━━━━━ GIVEN DATA

Lemma distinct_NoDup l : distinct l = true -> NoDup l.
Proof.
  induction l as [|x l IH]; simpl; intros H; constructor.
  - apply andb_true_iff in H as [H _]. intros Hin. apply mem_In in Hin.
    now rewrite Hin in H.
  - apply IH. now apply andb_true_iff in H as [_ H].
Qed.

Lemma hashtags_sampled base_hashtags post_type g result g' :
  _generate_hashtags base_hashtags post_type g = Ok (result, g') ->
  length result
  = Nat.min 8 (length (base_hashtags ++ type_hashtags_of post_type ++ general_hashtags))
  /\ (NoDup (base_hashtags ++ type_hashtags_of post_type ++ general_hashtags) ->
      NoDup result).
Proof.
  unfold _generate_hashtags. intros Hs.
  apply sample_perm in Hs as [Hlen [rest Hperm]].
  fold (type_hashtags_of post_type) in Hlen, Hperm.
  rewrite <- app_assoc in Hlen, Hperm.
  split; [rewrite Hlen; lia|].
  intros Hnd. apply (Permutation_NoDup (Permutation_sym Hperm)) in Hnd.
  now apply NoDup_app_remove_r in Hnd.
Qed.

Lemma type_hashtags_length post_type :
  In post_type known_post_types -> (3 <= length (type_hashtags_of post_type))%nat.
Proof. simpl. intros [<-|[<-|[<-|[<-|[]]]]]; simpl; lia. Qed.

Lemma industry_data_cases industry d :
  industry_data_of industry = Ok d ->
  (6 <= length (hashtags d))%nat
  /\ (In industry ["fitness"; "beauty"; "food"] ->
      forall post_type, In post_type known_post_types ->
        distinct (hashtags d ++ type_hashtags_of post_type ++ general_hashtags) = true)
  /\ (In industry ["fitness"; "beauty"; "food"] ->
      distinct ((hashtags d ++ insight_extra_hashtags)
                  ++ type_hashtags_of "insight" ++ general_hashtags) = true).
Proof.
  unfold industry_data_of, dict_get_default, dict_item.
  cbn [dict_get industry_content bind].
  string_cases industry; intros [= <-]; (split; [simpl; lia|]);
    (split; [intros Hin pt Hpt|intros Hin]);
    try (simpl in Hin; exfalso; intuition congruence);
    try (simpl in Hpt; destruct Hpt as [<-|[<-|[<-|[<-|[]]]]]);
    vm_compute; reflexivity.
Qed.

Lemma standard_post_eight business_profile tone post_type g post g' :
  _generate_standard_post business_profile tone post_type g = Ok (post, g') ->
  eight_hashtags post.
Proof.
  unfold _generate_standard_post. fold (industry_of business_profile). intros H.
  bind_inv H. apply lift_inv in E as [Hdata ->].
  bind_inv H. apply lift_inv in E as [Hbt ->].
  assert (Htype : In post_type known_post_types).
  { unfold dict_item in Hbt.
    destruct (dict_get post_type post_templates) as [bt|] eqn:Hget; [|discriminate].
    apply dict_get_In in Hget. now apply (in_map fst) in Hget. }
  repeat bind_inv H.
  unfold ret in H. injection H as <- <-. unfold eight_hashtags.
  cbn [post_hashtags post_industry].
  match goal with
  | E : _generate_hashtags _ _ _ = Ok _ |- _ => apply hashtags_sampled in E as [Hlen Hnd]
  end.
  destruct (industry_data_cases _ _ Hdata) as (H6 & Hd & _).
  pose proof (type_hashtags_length _ Htype) as H3.
  split.
  - rewrite Hlen. rewrite !length_app. simpl length. lia.
  - intros Hin. apply Hnd. apply distinct_NoDup. now apply Hd.
Qed.

Lemma insight_post_eight business_profile tone item news g post g' :
  _generate_insight_post business_profile tone (item :: news) g = Ok (post, g') ->
  eight_hashtags post.
Proof.
  unfold _generate_insight_post. cbn [truthy negb].
  fold (industry_of business_profile). intros H.
  repeat bind_inv H.
  match goal with
  | E : lift (industry_data_of _) _ = Ok _ |- _ => apply lift_inv in E as [Hdata ->]
  end.
  unfold ret in H. injection H as <- <-. unfold eight_hashtags.
  cbn [post_hashtags post_industry].
  match goal with
  | E : _generate_hashtags _ _ _ = Ok _ |- _ => apply hashtags_sampled in E as [Hlen Hnd]
  end.
  destruct (industry_data_cases _ _ Hdata) as (H6 & _ & Hd).
  split.
  - rewrite Hlen. rewrite !length_app. simpl length. lia.
  - intros Hin. apply Hnd. apply distinct_NoDup. now apply Hd.
Qed.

━━━━━━━━━━

[WORK INSTRUCTIONS]:
Write the lines again exactly, from the first line of the material above to the line that includes "length result", both included. Leave out all the rest.

[FINISHED TASK]:
Lemma distinct_NoDup l : distinct l = true -> NoDup l.
Proof.
  induction l as [|x l IH]; simpl; intros H; constructor.
  - apply andb_true_iff in H as [H _]. intros Hin. apply mem_In in Hin.
    now rewrite Hin in H.
  - apply IH. now apply andb_true_iff in H as [_ H].
Qed.

Lemma hashtags_sampled base_hashtags post_type g result g' :
  _generate_hashtags base_hashtags post_type g = Ok (result, g') ->
  length result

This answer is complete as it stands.